::: RECORDS PROVIDED :::

(* ===== verification/CallFrame.v ===== *)
(** * What the functions on a connection do to the kernel

    Between reading and writing, the functions on a connection only read
    clocks, close descriptors and call handlers; the other calls are on the
    socket of the connection.  A preorder on kernel states that these respect
    is respected by [process], and by [drive].  [ConnectionLiveness] uses
    this for the budget of readiness, [KernelFrame] for the whole event loop,
    [Conversation] for what sockets delivered. *)

From S2P Require Import Prelude Headers RequestParser Numbers ParserFacts Response ByteBuffer Router Metrics Connection.

Open Scope Z_scope.

(** [R] holds between the states before and after every call that does not use a socket. *)
Class QuietRel {K : Type} `{Kernel K} (R : K -> K -> Prop) := {
  #[global] rel_preorder :: PreOrder R;
  rel_close : forall k fd, R k (sys_close k fd);
  rel_mono : forall k, R k (sys_mono_us k).2;
  rel_time : forall k, R k (sys_time k).2 }.

Definition router_rel {K : Type} (R : K -> K -> Prop) (router : Router K) : Prop :=
  Forall (fun r => forall k req res, R k (rt_handler r k req res).2) router.

Section Quiet.
Context {T : Type} `{InBuffer T}.
Context {K : Type} `{Kernel K} (R : K -> K -> Prop) `{!QuietRel R}.
Context (router_ : Router K) (Hrouter : router_rel R router_).

#[local] Abbreviation Conn := (Connection T).
#[local] Abbreviation env := (Env K).
#[local] Abbreviation RE e e' := (R (e_kern e) (e_kern e')).

Lemma close_if_rel fd (e : env) : RE e (if fd_valid fd then set_kern (sys_close (e_kern e) fd) e else e).
Proof. destruct (fd_valid fd); [apply rel_close|done]. Qed.

Lemma dispatch_loop_rel rs m k req res a : router_rel R rs -> R k (dispatch_loop rs m k req res a).2.
Proof.
  intros Hr. revert a. induction Hr as [|r rs Hr1 _ IH]; intros a; cbn [dispatch_loop]; [by destruct a|].
  destruct (negb _); [done|]. destruct (bytes_eqb _ _); [|done]. unfold run_handler. specialize (Hr1 k req res).
  by destruct (rt_handler r k req res) as [[?|?] ?].
Qed.

Lemma get_date_rel (e : env) : RE e (get_date e).2.
Proof.
  unfold get_date. pose proof (rel_time (e_kern e)) as Ht. destruct (sys_time (e_kern e)) as [now k]. by destruct (DateCache_get _ _).
Qed.

Lemma record_response_rel (c : Conn) s (e : env) : RE e (record_response c s e).2.
Proof.
  unfold record_response. cbn [snd]. match goal with |- context [if negb _ then _ else ?x] => set (e1 := x) end.
  assert (e_kern e1 = e_kern e) as <- by (subst e1; by destruct (_ && _)). clearbody e1. destruct (negb _); [|done].
  pose proof (rel_mono (e_kern e1)) as Hm. by destruct (sys_mono_us (e_kern e1)).
Qed.

Lemma dispatch_rel d (c : Conn) req (e : env) : RE e (dispatch router_ d c req e).2.
Proof.
  unfold dispatch. pose proof (dispatch_loop_rel router_ (lookup_method req) (e_kern e) req Response_new [] Hrouter) as Hd.
  unfold Router.dispatch. destruct (dispatch_loop _ _ _ _ _ _) as [res k]. cbn [snd] in Hd.
  pose proof (get_date_rel (set_kern k e)) as Hg. destruct (get_date (set_kern k e)) as [date e1]. cbn [snd e_kern set_kern] in Hg.
  destruct (write_head _ _ _) as [out fr].
  match goal with |- context [if negb _ || _ then _ else ?x] =>
    generalize (if negb (keep_alive req && negb d) || bool_decide (fr = CloseDelimited) then set_close_after_write x else x) end.
  intros c1.
  match goal with |- context [if ?b then _ else (c1, e1, file res)] => set (step := if b then _ else (c1, e1, file res)) end.
  assert (R (e_kern e1) (e_kern step.1.2)) as Hs.
  { subst step. destruct (_ && _); [|done]. destruct (fd_valid (file res)); [|by destruct (producer res)].
    destruct (_ >? 0); [apply close_if_rel|done]. }
  clearbody step. destruct step as [[c3 e3] f]. cbn [fst snd] in Hs.
  pose proof (record_response_rel c3 (status res) e3) as Hr. destruct (record_response c3 (status res) e3) as [c4 e4]. cbn [snd] in Hr |- *.
  etrans; [exact Hd|]. etrans; [exact Hg|]. etrans; [exact Hs|]. etrans; [exact Hr|]. apply close_if_rel.
Qed.

Lemma queue_error_rel (c : Conn) s d (e : env) : RE e (queue_error c s d e).2.
Proof.
  unfold queue_error. pose proof (get_date_rel e) as Hd. destruct (get_date e) as [date e1]. destruct (write_head _ _ _) as [out fr].
  etrans; [exact Hd|]. apply record_response_rel.
Qed.

Lemma process_round_rel now d (c : Conn) (e : env) p :
  match process_round router_ now d c e p with inl (_, e') => RE e e' | inr (_, _, e') => RE e e' end.
Proof.
  unfold process_round. destruct (_ || _ || _); [done|]. destruct (ib_readable (c_in c)) as [|b bs]; [done|].
  destruct (feed _ _) as [p1 used]. destruct (failed p1).
  - match goal with |- context [queue_error ?x ?s ?t ?y] => pose proof (queue_error_rel x s t y) as Hq; destruct (queue_error x s t y) end. exact Hq.
  - match goal with |- context [if ?b then (set_continue_sent true ?x, true) else ?y] =>
      destruct (if b then (set_continue_sent true x, true) else y) as [c3 pr] end.
    destruct (done p1); cbn [negb]; [|reflexivity]. cbn [take_request].
    match goal with |- context [dispatch ?r ?d ?x ?y e] => pose proof (dispatch_rel d x y e) as Hd; destruct (dispatch r d x y e) end. exact Hd.
Qed.

Lemma process_loop_rel now d fuel (c : Conn) (e : env) p b c' e' :
  process_loop router_ now d fuel c e p = Some (b, c', e') -> RE e e'.
Proof.
  revert c e p. induction fuel as [|f IH]; intros c e p; cbn [process_loop]; [done|].
  pose proof (process_round_rel now d c e p) as Hr. destruct (process_round _ _ _ _ _ _) as [[c1 e1]|[[b1 c1] e1]].
  - intros Hl%IH. by etrans.
  - by intros [= _ _ <-].
Qed.

Lemma process_rel now d (c : Conn) (e : env) : RE e (process router_ now d c e).2.
Proof.
  unfold process. destruct (process_loop _ _ _ _ _ _ _) as [[[b c'] e']|] eqn:E; [by eapply process_loop_rel|done].
Qed.

End Quiet.

(** ** The socket of a connection *)

(** [R] holds between the states before and after every call on a socket that satisfies [P]. *)
Class SocketRel {K : Type} `{Kernel K} (P : Z -> Prop) (R : K -> K -> Prop) := {
  #[global] rel_quiet :: QuietRel R;
  rel_recv : forall k fd n, P fd -> R k (sys_recv k fd n).2;
  rel_send : forall k fd bs, P fd -> R k (sys_send k fd bs).2;
  rel_sendfile : forall k fd f off n, P fd -> R k (sys_sendfile k fd f off n).2;
  rel_shutdown : forall k fd, P fd -> R k (sys_shutdown k fd) }.

Section SameSocket.
Context {T : Type} `{InBuffer T} {K : Type} `{Kernel K} (router_ : Router K).
#[local] Abbreviation Conn := (Connection T).
#[local] Abbreviation env := (Env K).

Lemma dispatch_fd d (c : Conn) req (e : env) : c_fd (dispatch router_ d c req e).1 = c_fd c.
Proof.
  unfold dispatch. destruct (Router.dispatch _ _ _ _) as [res k]. destruct (get_date _) as [date e1]. destruct (write_head _ _ _) as [out fr].
  destruct (negb (keep_alive req && negb d) || _), (negb _ && negb _); try done; destruct (fd_valid (file res));
    [destruct (_ >? 0)|destruct (producer res)|destruct (_ >? 0)|destruct (producer res)]; done.
Qed.

Lemma queue_error_fd (c : Conn) s t (e : env) : c_fd (queue_error c s t e).1 = c_fd c.
Proof. unfold queue_error. destruct (get_date e), (write_head _ _ _). done. Qed.

Lemma process_round_fd now d (c : Conn) (e : env) p :
  match process_round router_ now d c e p with inl (c', _) => c_fd c' = c_fd c | inr (_, c', _) => c_fd c' = c_fd c end.
Proof.
  unfold process_round. destruct (_ || _ || _); [done|]. destruct (ib_readable (c_in c)) as [|b bs]; [done|].
  set (c1 := if _ =? 0 then _ else c). assert (c_fd c1 = c_fd c) as <- by (subst c1; by destruct (_ =? 0)). clearbody c1.
  destruct (feed _ _) as [p1 used]. destruct (failed p1).
  - match goal with |- context [queue_error ?x ?s ?t ?y] => pose proof (queue_error_fd x s t y) as Hq; destruct (queue_error x s t y) end. exact Hq.
  - destruct (_ && _ && _ && _), (done p1); cbn [negb take_request]; try done;
      match goal with |- context [dispatch ?r ?d ?x ?y e] => pose proof (dispatch_fd d x y e) as Hq; destruct (dispatch r d x y e) end; exact Hq.
Qed.

Lemma process_fd now d (c : Conn) (e : env) : c_fd (process router_ now d c e).1.2 = c_fd c.
Proof.
  unfold process. destruct (process_loop _ _ _ _ _ _ _) as [[[b c'] e']|] eqn:E; [|done]. cbn [fst snd]. revert E. generalize (process_fuel c) false.
  intros fuel. revert c e. induction fuel as [|f IH]; intros c e p; cbn [process_loop]; [done|].
  pose proof (process_round_fd now d c e p) as Hr. destruct (process_round _ _ _ _ _ _) as [[c1 e1]|[[b1 c1] e1]]; [|by intros [= _ <- _]].
  intros Hl%IH. congruence.
Qed.

Lemma refill_fd (c c' : Conn) : refill_from_producer c = Some c' -> c_fd c' = c_fd c.
Proof.
  unfold refill_from_producer. destruct (refill_loop refill_fuel c true) as [[more c1]|] eqn:E; [|done].
  assert (c_fd c1 = c_fd c) as <-; [|destruct more; intros [= <-]; [done|]; unfold finish_stream; by repeat case_match].
  revert E. generalize refill_fuel true. intros fuel. revert c. induction fuel as [|f IH]; intros c b; cbn [refill_loop];
    (destruct (b && _); [|by intros [= _ <-]]); [done|].
  destruct (refill_round c) as [[m c2]|] eqn:Er; [|done]. intros Hl%IH. rewrite Hl. revert Er. unfold refill_round. repeat case_match; by intros [= _ <-].
Qed.

Lemma write_round_fd now (c : Conn) (e : env) p : c_fd (write_round now c e p).1.2 = c_fd c.
Proof.
  unfold write_round. destruct (0 <? _)%nat.
  { destruct (sys_send _ _ _) as [[n|[]] k]; try done. unfold after_send. repeat case_match; done. }
  destruct (fd_valid (c_file c)); [destruct (sys_sendfile _ _ _ _ _) as [[[|b0 bs]|[]] k]; try done; cbn zeta; by repeat case_match|].
  destruct (c_producer c); [|done]. destruct (refill_from_producer c) as [c1|] eqn:Er; [|done]. by apply refill_fd in Er.
Qed.
End SameSocket.

Section Sockets.
Context {T : Type} `{InBuffer T}.
Context {K : Type} `{Kernel K} (R : K -> K -> Prop) (router_ : Router K) (Hrouter : router_rel R router_).
Context (P : Z -> Prop) `{!SocketRel P R}.

#[local] Abbreviation Conn := (Connection T).
#[local] Abbreviation env := (Env K).
#[local] Abbreviation RE e e' := (R (e_kern e) (e_kern e')).

Lemma do_read_rel now m fuel (c : Conn) (e : env) p ok pr c' e' :
  P (c_fd c) -> do_read now m fuel c e p = Some (ok, pr, c', e') -> RE e e' /\ c_fd c' = c_fd c.
Proof.
  intros HP. revert c e p HP. induction fuel as [|f IH]; intros c e p HP; cbn [do_read]; (destruct (_ <? m); [|by intros [= _ _ <- <-]]); [done|].
  pose proof (rel_recv (e_kern e) (c_fd c) kReadSize HP) as Hq.
  destruct (sys_recv (e_kern e) (c_fd c) kReadSize) as [[[|b bs]|[]] k]; cbn [snd] in Hq; try (by intros [= _ _ <- <-]).
  - destruct (ib_receive _ _ _) as [i|]; [|done]. intros [Hr Hfd]%IH; [|done]. split; [by etrans|done].
  - intros [Hr Hfd]%IH; [|done]. split; [by etrans|done].
Qed.

Lemma write_round_rel now (c : Conn) (e : env) p : P (c_fd c) -> RE e (write_round now c e p).2.
Proof.
  intros HP. unfold write_round. destruct (0 <? _)%nat.
  { pose proof (rel_send (e_kern e) (c_fd c) (drop (c_out_off c) (c_out c)) HP) as Hq.
    destruct (sys_send _ _ _) as [[n|[]] k]; try exact Hq. by destruct (_ <? _)%nat. }
  destruct (fd_valid (c_file c)); [|destruct (c_producer c); [|done]; by destruct (refill_from_producer c)].
  match goal with |- context [sys_sendfile ?a ?b ?x ?y ?z] =>
    pose proof (rel_sendfile a b x y z HP) as Hq; destruct (sys_sendfile a b x y z) as [[[|b0 bs]|[]] k] end; try exact Hq.
  cbn zeta. destruct (_ =? 0); [|by destruct (_ <? _)]. cbn [snd]. etrans; [exact Hq|apply rel_close].
Qed.

Lemma do_write_rel now fuel (c : Conn) (e : env) p ok pr c' e' :
  P (c_fd c) -> do_write now fuel c e p = Some (ok, pr, c', e') -> RE e e' /\ c_fd c' = c_fd c.
Proof.
  revert c e p. induction fuel as [|f IH]; intros c e p HP; cbn [do_write]; (destruct (c_can_write c); [|by intros [= _ _ <- <-]]); [done|].
  pose proof (write_round_rel now c e p HP) as Hr. pose proof (write_round_fd now c e p) as Hfd.
  destruct (write_round _ _ _ _) as [[[[] p1] c1] e1]; cbn [fst snd] in *; try (by intros [= _ _ <- <-]).
  intros [Hl Hfd']%IH; [|by rewrite Hfd]. split; [by etrans|congruence].
Qed.

Lemma discard_rel fuel fd k k' : P fd -> discard fuel fd k = Some k' -> R k k'.
Proof.
  intros HP. revert k. induction fuel as [|f IH]; intros k; cbn [discard]; [done|]. pose proof (rel_recv k fd 4096 HP) as Hq.
  destruct (sys_recv k fd 4096) as [[[|b bs]|x] k1]; [by intros [= <-]| |by intros [= <-]]. intros Hd%IH. by etrans.
Qed.

Lemma drive_round_rel now d m fuel (c : Conn) (e : env) ok pr c' e' :
  P (c_fd c) -> drive_round router_ now d m fuel c e = Some (ok, pr, c', e') -> RE e e' /\ c_fd c' = c_fd c.
Proof.
  intros HP. unfold drive_round.
  match goal with |- context [if ?b then do_read _ _ fuel c e false else ?y] =>
    destruct (if b then do_read now m fuel c e false else y) as [[[[ok2 p2] c2] e2]|] eqn:Ed; [|done];
    assert (RE e e2 /\ c_fd c2 = c_fd c) as [Hr2 Hf2] by (destruct b; [by eapply do_read_rel|by injection Ed as _ _ <- <-]) end.
  destruct ok2; cbn [negb]; [|by intros [= _ _ <- <-]]. pose proof (process_rel R router_ Hrouter now d c2 e2) as Hp.
  pose proof (process_fd router_ now d c2 e2) as Hf3. destruct (process _ _ _ _ _) as [[did c3] e3]. cbn [fst snd] in *.
  destruct (c_can_write c3 && has_output c3).
  - intros [Hw Hf4]%do_write_rel; [|by rewrite Hf3, Hf2]. split; [etrans; [exact Hr2|]; by etrans|congruence].
  - intros [= _ _ <- <-]. split; [by etrans|congruence].
Qed.

Lemma drive_rel now d m fuel (c : Conn) (e : env) ok c' e' :
  P (c_fd c) -> drive router_ now d m fuel c e = Some (ok, c', e') -> RE e e' /\ c_fd c' = c_fd c.
Proof.
  revert c e. induction fuel as [|f IH]; intros c e HP; cbn [drive]; [done|].
  destruct (drive_round _ _ _ _ f c e) as [[[[ok1 p1] c1] e1]|] eqn:Er; [|done]. apply drive_round_rel in Er as [Hr1 Hf1]; [|done].
  destruct ok1; cbn [negb]; [|by intros [= _ <- <-]]. destruct p1.
  { intros [Hd Hf2]%IH; [|by rewrite Hf1]. split; [by etrans|congruence]. }
  destruct (has_output c1); [by intros [= _ <- <-]|]. destruct (c_close_after_write c1); [|by intros [= _ <- <-]].
  destruct (discard _ _ _) as [k|] eqn:Ed; [|done]. intros [= _ <- <-]. split; [|done]. etrans; [exact Hr1|].
  rewrite Hf1 in Ed. etrans; [apply (rel_shutdown _ (c_fd c) HP)|]. by eapply discard_rel.
Qed.

End Sockets.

:::

Once the line with "Section Sockets." is found in the records above, print exactly that line and every line after it through the line with "c)) HP) as Hq.".

** ANSWER AREA **
Section Sockets.
Context {T : Type} `{InBuffer T}.
Context {K : Type} `{Kernel K} (R : K -> K -> Prop) (router_ : Router K) (Hrouter : router_rel R router_).
Context (P : Z -> Prop) `{!SocketRel P R}.

#[local] Abbreviation Conn := (Connection T).
#[local] Abbreviation env := (Env K).
#[local] Abbreviation RE e e' := (R (e_kern e) (e_kern e')).

Lemma do_read_rel now m fuel (c : Conn) (e : env) p ok pr c' e' :
  P (c_fd c) -> do_read now m fuel c e p = Some (ok, pr, c', e') -> RE e e' /\ c_fd c' = c_fd c.
Proof.
  intros HP. revert c e p HP. induction fuel as [|f IH]; intros c e p HP; cbn [do_read]; (destruct (_ <? m); [|by intros [= _ _ <- <-]]); [done|].
  pose proof (rel_recv (e_kern e) (c_fd c) kReadSize HP) as Hq.
  destruct (sys_recv (e_kern e) (c_fd c) kReadSize) as [[[|b bs]|[]] k]; cbn [snd] in Hq; try (by intros [= _ _ <- <-]).
  - destruct (ib_receive _ _ _) as [i|]; [|done]. intros [Hr Hfd]%IH; [|done]. split; [by etrans|done].
  - intros [Hr Hfd]%IH; [|done]. split; [by etrans|done].
Qed.

Lemma write_round_rel now (c : Conn) (e : env) p : P (c_fd c) -> RE e (write_round now c e p).2.
Proof.
  intros HP. unfold write_round. destruct (0 <? _)%nat.
  { pose proof (rel_send (e_kern e) (c_fd c) (drop (c_out_off c) (c_out c)) HP) as Hq.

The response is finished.